I opened my mouth while maintaining my stance, glare and demeanor. 

“Arron, I’m just going to point out the obvious, you fell in the trash can. Let me reiterate this to you. You...a 10 year old...fell in the trash can. Now you can naturally understand my curiosity for how in the world this happened. Why Aaron, how Aaron could you have landed…the...garbage? But you know what buddy? I‘ve come up with three possible reasons as to how this could have happened. Now Arron, in true school form, as I list off these possible reasons, please by all means think of this as a multiple choice question, to which I expect an answer from you, given the options I give you. Alright? 

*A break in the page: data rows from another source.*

(** C2: the body a successful [signup] returns has exactly the fields id,
    name, email, avatar_url and onboarded, with onboarded false; it has no
    password_hash and no password field, and it does not depend on the
    password: the same request with any other password, if it succeeds,
    returns the same body. *)
Theorem signup_response_shape ucd ctx w sp resp w' :
  signup ucd ctx sp w = (inr resp, w') ->
  dom resp = profile_keys /\
  resp !! "onboarded" = Some (Atom (SBool false)) /\
  resp !! "password_hash" = None /\
  resp !! "password" = None /\
  http_status (fst (signup ucd ctx sp w)) = 200 /\
  (forall sp2 resp2 w2',
     SignupPayload.name sp2 = SignupPayload.name sp ->
     SignupPayload.email sp2 = SignupPayload.email sp ->
     SignupPayload.avatar_url sp2 = SignupPayload.avatar_url sp ->
     signup ucd ctx sp2 w = (inr resp2, w2') ->
     resp2 = resp).
Proof.
  intros Hs. pose proof Hs as Hs0.
  apply signup_success in Hs as (d & h & Hdb & _ & _ & _ & _ & -> & _).
  destruct (signup_response_fields ucd d sp) as (Hdom & _ & _ & _ & _ & Ho & Hph & Hp).
  repeat split; auto.
  - now rewrite Hs0.
  - intros sp2 resp2 w2' Hn He Ha Hs2.
    apply signup_success in Hs2 as (d2 & h2 & Hdb2 & _ & _ & _ & _ & -> & _).
    rewrite Hdb in Hdb2. injection Hdb2 as <-.
    unfold signup_response. now rewrite Hn, He, Ha.
Qed.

Option A: You wanted to be funny and impress your classmates with what a jokester you can be, so you thought what a better laugh than this? You know, get a little pat on the back after school with “good one Aaron.” And a high five to boot. 

Option B: You just plain don’t know why you could have done such a thing; you literally have no conceivable reason why you would do such a thing. You’re thinking, Ms. Quigley, I truly and honestly don’t know how or why…”

Option C: It was an accident, just whoops! But, hey, you know something, before you answer, I’ll do you one better Arron. I’ll help you out on this multiple choice question by eliminating one of the options: It wasn’t an accident. You know why Arron? Because, the trash can is against the wall and pinned in between the bookshelf and the cabinet. And using that logic, even if you happened tripped on the side of the trash can, there’s no physics that could turn your body a full 90 degrees that you’d land butt first in the garbage can. So, no, Aaron, it wasn’t an accident. So what’s your answer buddy?” 

I’m still daggers for eyes, the peanut gallery of the rest of the class is holding their breath in anticipation and silent amusement, and the kid on trial is about to die a death of public humiliation that’s written all over his face. 

“I don’t know why Ms. Quigley.” 

“Well, honey, I hope it was worth it, because the cost is going to hurt, it’s gonna hurt real bad.”

The rest of the class is holding their breath at a stand still waiting for the mic to drop. 

As I turn back to the defendant, I say, “Aaron, mom or dad?” 

His eyes widen with fear, and the rest of the class does a resounding gasp. 

As he delays, and ponders for a moment before answering: “Dad.”

“Okay, great, so we’re calling mom.” 


Arron drops his head in his arms on his desk. 

I take my gaze to the two girls in the back of the classroom and ask them to grab my iPad and cell phone. As I look through the school's online system under student contact information, I find his mothers contact number and dial it on the spot. 

It rings to voicemail. “Oh, Arron, you lucked out, I got her voicemail (he inhales hope) but don’t worry, I’ll leave a message.” (He exhales dispare). 

“Yes, hi Miss. ___________ this is Ms. Quigley calling from OLPH school. I wanted to call and touch base with you about Arron’s behavior in class today. We were in the middle of our ELA lesson, and we were reading our novel, when he decided to find himself buttock first in the trash can. He claims he just doesn’t know why he’d do such a thing. And you can image how disruptive and distracting this incident was to todays class. So if you could have a sit down chat with him about body spacial  awareness and appropriate behavior in class that’d be much appreciated. And of course if you have any questions feel free to give me a call back at the school. Thank you.” 

As I end the call the class unanimously are jaws dropped and eyes wide, as Arron is sitting in shame likely wanting to crawl under a rock. 

I will reiterate, I haven’t the foggiest clue to do, I delayed, I stalled, and I make them all think a silent storm was about to hit. They were none the wiser. Moral of the story? Fake it till you make it. And don’t EVER cross me in the classroom kids; I will have no hesitation in putting you on trial for all to see.